The country life prevails at present in England beyond any cultivated nation of Europe; but it was then much more generally embraced by all the gentry. The increase of arts, pleasures, and social commerce was just beginning to produce an inclination for the softer and more civilized life of the city. James discouraged, as much as possible, this alteration of manners. ``He was wont to be very earnest'', as Lord Bacon tells us, ``with the country gentlemen to go from London to their country-seats. And sometimes he would say thus to them, `Gentlemen, at London you are like ships in a sea, which show like nothing; but in your country villages you are like ships in a river, which look like great things.'''

He was not content with reproof and exhortation. As Queen Elizabeth had perceived with regret the increase of London, and had restrained all new buildings by proclamation, James, who found that these edicts were not exactly obeyed, frequently renewed them, though a strict execution seems still to have been wanting. He also issued reiterated proclamations, in imitation of his predecessor, containing severe menaces against the gentry who lived in town. This policy is contrary to that which has ever been practised by all princes who studied the increase of their authority. To allure the nobility to court; to engage them in expensive pleasures or employments which dissipate their fortune; to increase their subjection to ministers by attendance; to weaken their authority in the provinces by absence---these have been the common arts of arbitrary government. But James, besides that he had certainly laid no plan for extending his power, had no money to support a splendid court or bestow on a numerous retinue of gentry and nobility. He thought, too, that by their living together they became more sensible of their own strength, and were apt to indulge too curious researches into matters of government. To remedy the present evil, he was desirous of dispersing them into their country-seats, where he hoped they would bear a more submissive reverence to his authority, and receive less support from each other. But the contrary effect soon followed. The riches amassed during their residence at home rendered them independent. The influence acquired by hospitality made them formidable. They would not be led by the court; they could not be driven; and thus the system of the English government received a total and a sudden alteration in the course of less than forty years.
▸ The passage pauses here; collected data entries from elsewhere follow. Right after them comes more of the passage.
Lemma captures_everywhere_update n (f : NgtInternal -> NgtInternal) w :
  captures_nonempty (capturedMap (f (internals w n))) ->
  captures_nonempty_everywhere w -> captures_nonempty_everywhere (update_internal n f w).
Proof.
  intros Hn H m. simpl. destruct (Nat.eqb_spec m n) as [->|_]; [exact Hn|apply H].
Qed.

Lemma captures_set n h event id w :
  captures_nonempty_everywhere w ->
  captures_nonempty_everywhere
    (update_internal n
       (with_capturedMap (fst (setPointerCapture h event id (capturedMap (internals w n)))))
       w).
Proof.
  intros H0. apply captures_everywhere_update; [|exact H0].
  apply setPointerCapture_nonempty, H0.
Qed.

Lemma captures_release n h id w :
  captures_nonempty_everywhere w ->
  captures_nonempty_everywhere
    (update_internal n
       (with_capturedMap (fst (releasePointerCapture h id (capturedMap (internals w n)))))
       w).
Proof.
  intros H0. apply captures_everywhere_update; [|exact H0].
  exact (captureStep_nonempty (OpReleasePointerCapture h id) _ (H0 n)).
Qed.

Lemma captures_hovered n (f : HoveredMap -> HoveredMap) w :
  captures_nonempty_everywhere w ->
  captures_nonempty_everywhere
    (update_internal n (fun i => with_hovered (f (hovered i)) i) w).
Proof. intros H0. apply captures_everywhere_update; [apply H0|exact H0]. Qed.
(** C8. The queue is first in, first out, and the pages are visited in
    the order in which they were first put in it.  The entries taken out
    of the queue are, in order, the first of the entries put in, and what
    remains in the queue are the others.  When a page [B] is visited,
    every accepted URL that was put in the queue before [B] ever was has
    been visited before [B].  And a visited URL whose entries were all
    found on [B] comes after [B] in the order of the visits, unless it is
    the start URL, found on ['START']. *)
Theorem fifo_order startUrl c :
  reachable domain patterns browser startUrl c ->
  pushed c = popped c ++ toVisit c /\
  (forall iA eA B jB,
     pushed c !! iA = Some eA ->
     shouldCrawl domain patterns (fe_url eA) = true ->
     (forall k e, pushed c !! k = Some e -> fe_url e = B -> iA < k) ->
     visited c !! jB = Some B ->
     exists jA, jA < jB /\ visited c !! jA = Some (fe_url eA)) /\
  forall A B,
    (forall e, e ∈ pushed c -> fe_url e = A -> fe_foundOn e = B) ->
    forall l1 l2, visited c = l1 ++ A :: l2 ->
      B ∈ l1 \/ (A = startUrl /\ B = "START").
Proof.
  intros Hreach. pose proof (visit_order_inv domain patterns browser startUrl c Hreach) as Hord.
  apply crawl_inv_reachable in Hreach as []. split; [done|]. split.
  - intros iA eA B jB HiA Hscope Hlater HjB.
    apply list_elem_of_split_length in HjB as (l1 & l2 & Hsplit & ->).
    destruct (Hord l1 B l2 Hsplit) as (p1 & e & p2 & Hp & Hu & Hall).
    assert (He : pushed c !! length p1 = Some e).
    { rewrite inv_fifo0, Hp, <- !app_assoc. by apply list_lookup_middle. }
    pose proof (Hlater _ _ He Hu) as Hlt.
    assert (HeA : eA ∈ p1).
    { apply list_elem_of_lookup. exists iA.
      rewrite inv_fifo0, Hp, <- app_assoc, lookup_app_l in HiA; done. }
    apply Hall in HeA; [|done].
    apply list_elem_of_lookup in HeA as [jA HjA]. exists jA. split.
    + by apply lookup_lt_Some in HjA.
    + rewrite Hsplit, lookup_app_l; [done|]. by apply lookup_lt_Some in HjA.
  - intros A B Honly l1 l2 Hsplit.
    assert (HA : A ∈ visited c).
    { rewrite Hsplit. apply elem_of_app. right. by left. }
    destruct (inv_sources0 A HA) as [[f Hf] Hfirst].
    rewrite Hf in Hfirst. symmetry in Hfirst.
    apply first_discovery_Some in Hfirst as (e & He & Hurl & Hfound).
    rewrite (Honly e He Hurl) in Hfound. subst f.
    destruct (inv_order0 l1 A l2 B Hsplit Hf) as [?|?]; [by right|by left].
Qed.
(* ===== verification/Prelude.v ===== *)
(** * A verification development of the Python scripts of autoBotTrader

    The program is a set of Python scripts under src/scripts.  Its core
    (spec.md, sections 1-9) is a pipeline of three parts that share one
    binary format:
    - the encoder, src/scripts/ephem/generate.py: it samples a window at
      1 s and at 60 s, asks the ephemeris (Skyfield) for Sun and Moon
      distances, turns them into the proxy [MU_SUN/rs^3 + MU_MOON/rm^3],
      normalizes each batch to basis points between its 5th and 95th
      percentiles, and writes gtab_1s.bin, gtab_60s.bin and
      gtab.meta.json;
    - the decoder, [read_gtab_header] and [gtab_lookup_tide_bps] of
      src/scripts/ephem/validation/compute_metrics.py: it validates a
      table's 47-byte header and interpolates the basis points at a
      timestamp;
    - the validator, [main] of compute_metrics.py: it clips a requested
      window to the table, samples it, recomputes and normalizes the
      proxy itself, decodes the table at the same instants, and reports
      error statistics, peak drifts and a pass flag.
    Around it, CI and bookkeeping scripts that interact through files:
    the ephemeris kernel is fetched into a cache (fetch_kernel.py) and
    checked (verify_kernel.py) against kernel_hashes.json, whose
    placeholder digests check_placeholders.py rejects; the task graph
    (update_progress.py) feeds metrics.json, which stagnation_check.py
    and parse_coverage.py read and write, and pr_comment.py summarizes
    for pull requests; gas figures are extracted from
    contract test output (extract_gas.py, gas_snapshot.py) into a
    snapshot that two gates compare with a baseline (ci/compare_gas.py,
    contracts/compare_gas.py); compare_bench.py gates benchmarks.

    ** Files

    - [Prelude] (this file): exceptions as values ([result], [Ok]/[Err],
      notation [x <-? c ;; k]); Python's [int], [min], [max], [sorted],
      indexing and slicing on exact rationals and lists; [Path.name],
      [str.lower] and [in] on strings ([strip_prefix], [contains]);
      association-list dicts ([dict_set], [dict_get]) and the loop
      combinator [fold_opt] of loops whose body may raise; the hint
      databases [gtab] and [gtab_rw] and the tactics [zq], [bool_facts],
      [inv_option], [inv_result], [slice_field].
    - [Datetime]: Python's [datetime] as the scripts use it: the
      proleptic Gregorian calendar, [isoformat()], [str()] and
      [fromisoformat] of the extended fixed-width form, [astimezone]; and
      the scripts' uses: the stamps update_progress.py, parse_coverage.py
      and extract_gas.py write, generate.py's argument parse, table epoch
      and sidecar bounds, compute_metrics.py's [iso_parse].
    - [Bytes] (Module [Struct]): [struct.pack]/[struct.unpack] of the
      little-endian [<H], [<I], [<q] fields, raising outside their range.
    - [Format] (Module [GtabFormat]): [write_gtab], with the float packer
      [<f] as a section parameter.
    - [Decoder] (Module [GtabDecoder]): [read_gtab_header] and the lookup.
    - [Normalizer]: [percentiles] (generate.py), [percentile]
      (compute_metrics.py), and the two normalizations, whose division by
      a zero span would raise [ZeroDivisionError].
    - [Signal]: the proxy and the ephemeris interface, a class
      [PositionProvider] that returns one positive distance pair per
      timestamp; [example_provider] is a concrete instance for examples.
    - [Stats]: the error loop, [stats_summary], [detect_peaks], the
      nearest-peak alignment and the pass rule of compute_metrics.py.
    - [Sampling]: the [while t <= end] loop both scripts use.
    - [Validator]: [main] of compute_metrics.py as a total function from
      its inputs to an outcome (a [SystemExit], a written report, or the
      exception raised outside its [try], with its cause); the window is
      read with Datetime's [iso_parse] and every datetime it makes is
      checked against [datetime]'s range.
    - [Encoder]: [compute_series], [generate] and [main] of generate.py,
      over an output directory modelled as a [gmap] from file names to
      contents.
    - [KernelVerify]: [main] of verify_kernel.py on the parsed hashes
      document (entries with [name], [sha256], [source]).
    - [FetchKernel]: [main] of fetch_kernel.py, with the cached target
      file as state and the download and digest as parameters, and
      [main] of check_placeholders.py.
    - [Hash]: hashlib's hash object as the class [Hasher] (state,
      [update], [hexdigest] and the laws of a streaming hash);
      [sha256_file] of verify_kernel.py and fetch_kernel.py with its
      65536-byte read loop, and [make_dataset_id] of generate.py.
    - [Sha256]: the FIPS 180-4 algorithm on 32-bit words as an instance
      of [Hasher], checked on the standard test vectors, on a dataset id
      Python prints and on a verify_kernel.py run.
    - [TaskGraph]: [load_tasks] and [validate] of update_progress.py; the
      cycle check is the script's depth-first search with its visited and
      stack sets (stdpp [gset]), run on fuel.
    - [PyHeap]: Python dicts with identity, a heap [gmap positive dict]
      with fresh-location allocation, so that [dict.copy()] shares the
      nested dicts; [json.loads] into that heap.
    - [Progress]: [recompute_metrics], [summarize], [append_status_log]
      and [main] of update_progress.py over the heap.
    - [Monitoring]: [main] of stagnation_check.py (times in
      microseconds, its [fromisoformat] a section parameter instantiated
      with [Datetime]'s) and of parse_coverage.py.
    - [PrComment]: [main] of pr_comment.py on the raw YAML mappings, with
      its own defaults, its iteration of a null [depends_on] that raises,
      and its sort that raises on mixed ids.
    - [GasCompare]: [main] of ci/compare_gas.py and of
      contracts/compare_gas.py.
    - [Workflow]: the development process the task graph tracks, as a
      step relation: a step completes one task of the ready queue.
    - [GasExtract]: extract_gas.py and gas_snapshot.py, their regular
      expressions as deterministic matchers on the line's characters, and
      gas_snapshot's run of the contract tests with the outcome of the
      command as a parameter.
    - [GasPipeline]: the snapshot gas_snapshot.py writes, as the gates
      load it, and the composition of the snapshot with both gates.
    - [Bench]: [parse_bench] (its [LINE_RE] as a matcher), [compare]
      and [main] of compare_bench.py.

    ** What is proved

    - Format and decoder: the header reader accepts exactly the
      well-formed headers (C1); the header [write_gtab] writes reads back
      (C17); the file has the spec's byte layout, every header field at
      its offset and every record field at [47 + i * width] in mask order
      (C18); every element of the file is a byte ([write_gtab_bytes]);
      between two written samples the lookup
      interpolates them (C28, scenario A).  Also proved: the lookup
      rejects timestamps outside the table ([lookup_out_of_range]) and
      stays between the neighbours ([interp_bounds]); [<q] fields round
      trip ([pack_q_roundtrip]); the file has the header and [count]
      fixed-width records ([write_gtab_length]).
    - End to end: [generate] writes both tables with the right headers,
      whose epoch is the start's wall-clock time read as UTC (C8), and with a [tide_bps]-only mask the lookup returns the written
      basis points at every sample (C3).  With the default mask that
      [main()] always uses, records are 6 bytes wide while the lookup
      reads them 2 bytes apart, so it returns bytes of the first sample's
      float at the second sample (C4).
    - Encoder state: [generate] leaves other files alone (C35); a window
      with [end < start] yields tables the decoder rejects (C24); when
      writing the 1 s table raises, both tables are gone and the previous
      sidecar is left in place (C36).
    - Normalizer: the validator's normalization equals the encoder's
      (C14); it is monotone ([normalize_gen_monotone]) and maps a flat
      batch to zeros, the [1e-12] floor keeping its division from raising
      (C37).
    - Validator: a table whose header is accepted but whose span leaves
      [datetime]'s range makes [main] raise past its [try] (C9, against
      spec 4.5); a bad header gives the [bad_header] report (C25);
      scenario B (C13); scenario C on a table within the range (C26);
      sampled timestamps are in range (C32).  Also proved:
      statistics bounds ([stats_summary_bounds]), peak detection
      ([detect_peaks_spec]) and the [2 * cadence] peak threshold
      ([align_peaks_match_iff], scenario D).
    - Sampling: the loop terminates after [floor((end - start)/cadence) + 1]
      iterations and produces [start + k * cadence] (C16).
    - Task graph: [validate] always returns ([validate_total]) and reports no error
      exactly when ids are distinct, statuses valid, dependencies listed
      and the dependency relation acyclic (C2, a refinement of that
      specification by the search); [load_tasks] raises exactly on a
      mapping without [id] ([load_tasks_error]).  Liveness (C12): on a
      graph [validate] accepts, completing ready tasks one at a time
      always terminates, and the ready queue is empty only when every
      task is complete.
    - Progress: [main]'s shallow copy makes [metrics_changed] always
      false (C5); [recompute_metrics] stores the status counts
      ([recompute_metrics_counts]);
      the ready queue is the ready tasks in strictly increasing
      [(priority, phase, id)] ([summarize_ready_sorted]), and pr_comment.py lists the same
      queue when every task carries the keys both scripts default
      differently (C31), but raises on a PENDING task whose [depends_on]
      is null, which update_progress.py reads as empty (C19); stagnation_check exits 1 exactly after three
      days, for any reading of the stamp (C34), and, reading with
      [fromisoformat] the stamp update_progress.py writes, exactly when
      three days have passed since it was written (C40).
    - Kernel: verify_kernel's verdict (C38) and its [--update] round
      trip, which with SHA-256 holds for every kernel since a digest is
      never the placeholder text (C27); it crashes on an entry without
      digest ([verify_missing_digest_crashes]); fetch_kernel agrees with
      it on a cached kernel (C10), and a download, even one that fails
      its check, stays in the cache for every later run (C7); a file
      holding the digest placeholder fails check_placeholders, reported
      under two tokens (C23).
    - Hashing: [sha256_file]'s chunked loop terminates and digests the
      whole file (C11, for every [Hasher]); the dataset id is the digest
      of the kernel's file name, the bounds as [str] prints them, the mask
      and a tag, concatenated ([make_dataset_id_key]), so it depends on
      the kernel's name only.  With
      the FIPS instance a digest is 64 lower-case hexadecimal digits
      ([sha256_hex_shape]), and the instance reproduces the standard's
      test vectors and a dataset id Python prints.
    - Gas: the two gates agree on well-formed documents (C6) and part on
      a function missing from the snapshot (C20); [TEST_NAME_RE] reads
      back the line cairo-test prints (C15); [--fail-on-missing] fails
      exactly when a function has no figure ([extract_fail_on_missing]); gas_snapshot.py
      matches none of those lines (C21), and a failed test run gives
      zero figures and exit 1 unless placeholders are allowed (C22).
      Composed with the gates ([GasPipeline]), those zero figures pass
      both gates on every well-formed baseline (C29).
    - Benchmarks: [parse_bench] reads back the lines [go test -bench]
      prints, with any indentation, gaps of any width and any trailing
      metrics (C39); [main] exits 1 exactly when a baseline entry is a
      hard failure (C33); the violation flag ([compare_spec]); a zero
      baseline always fails ([compare_zero_baseline]).
    - Datetimes: generate.py's argument parse and compute_metrics.py's
      [iso_parse] read back what [isoformat()] prints, for every year 1
      to 9999 and every offset of whole minutes under a day
      ([fromisoformat_isoformat]); the
      table epoch generate.py writes ([replace(tzinfo=utc)]) is the
      sidecar's start ([astimezone(utc)]) exactly when the start's offset
      is zero (C30).  Also proved: the calendar's inverse law
      ([days_from_civil_from_days]).

    ** Bounds and fuel

    The sampling loop is a [Fixpoint] on an iteration budget;
    [Sampling.sample_times] runs it with [grid_fuel start end cadence =
    floor((end - start)/cadence) + 1] iterations, which C16 shows is
    exactly the number the [while] loop performs (any larger budget gives
    the same list).  The depth-first search of [validate] runs on
    [dfs_fuel g = 1 + |nodes of g|]: each nested call adds a node to the
    visited set, so the fuel is never exhausted (C19).  [sha256_file]'s
    read loop runs on [length / 65536 + 2] reads: one per full or
    partial chunk and the final empty read (C11).  Liveness (C12) needs
    no fuel: termination is [Acc] of the step relation, whose measure is
    the number of unfinished tasks.  The calendar's inverse law is a
    boolean check over the 146097 days of one 400-year Gregorian cycle
    ([check_cycle], by [vm_compute]); every other day reduces to it by
    the cycle's arithmetic, so the law holds for every integer day.  Integers written
    to the file keep their width: packing raises outside [[0, 2^16)],
    [[0, 2^32)], [[-2^63, 2^63)].

    ** Not modelled

    - Floating point: Python floats are exact rationals; rounding of
      products, of [1e9] scalings and of [timedelta]'s microseconds is
      not modelled, nor is the binary32 rounding of [<f] (a parameter).
    - The ephemeris (Skyfield, JPL kernels) and the Euclidean norm: the
      provider returns distances directly.
    - Parsing and printing: of ISO dates, only the extended fixed-width
      form [isoformat] prints is read (other forms Python 3.11 accepts
      give [None]); [astimezone] on a naive datetime takes the machine's
      offset as a parameter; YAML and JSON documents (modelled after parsing; JSON
      values load into the heap), the text of reports and messages,
      [argparse], [print].
    - [urlopen] and [subprocess.run]: a download and the outcome of a
      command are parameters; the scripts' mains take a digest function,
      which [Hash] supplies; the encoder takes [make_dataset_id] as a
      parameter (Hash.v imports the encoder's [Config]); the sidecar
      omits [created_at].  The encoder's window bounds are aware
      datetimes; a naive [--start] (which the comparisons with an aware
      [--end] or Skyfield reject) is not modelled.
    - The validator's lookup calls [datetime.fromtimestamp(epoch)] inside
      the script's [try]; [main] reaches it only after the same call
      succeeded on the header's epoch, so its range error is not modelled
      in [gtab_lookup_tide_bps].
    - Python before 3.12: gas_snapshot.py reuses a quote inside an
      f-string, which older interpreters reject; the model follows 3.12.
    - Python's recursion limit (the model's search has no depth limit),
      the iteration order of sets (the model takes one order; the
      theorems on [validate] hold for every order), non-ASCII text.
    - The Markdown text of pr_comment.py (its values are modelled) and
      the tests under src/scripts/tests. *)

From Stdlib Require Import QArith Qround Qabs Lqa ZArith Lia List.
From Stdlib Require Import Permutation Sorted Mergesort Orders Relations.
From Stdlib Require Ascii String.
From stdpp Require Import base list decidable.
Import ListNotations.

Declare Scope gtab_scope.
Delimit Scope gtab_scope with gtab.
The first rise of commerce and the arts had contributed, in preceding reigns, to scatter those immense fortunes of the barons which rendered them so formidable both to king and people. The further progress of these advantages began during this reign to ruin the small proprietors of land; and, by both events, the gentry, or that rank which composed the House of Commons, enlarged their power and authority. The early improvements in luxury were seized by the greater nobles, whose fortunes, placing them above frugality or even calculation, were soon dissipated in expensive pleasures. These improvements reached, at last, all men of property; and those of slender fortunes, who at that time were often men of family, imitating those of a rank immediately above them, reduced themselves to poverty. Their lands, coming to sale, swelled the estates of those who possessed riches sufficient for the fashionable expenses, but who were not exempted from some care and attention to their domestic economy.

The gentry, also, of that age were engaged in no expense, except that of country hospitality. No taxes were levied, no wars waged, no attendance at court expected, no bribery or profusion required at elections. Could human nature ever reach happiness, the condition of the English gentry, under so mild and benign a prince, might merit that appellation.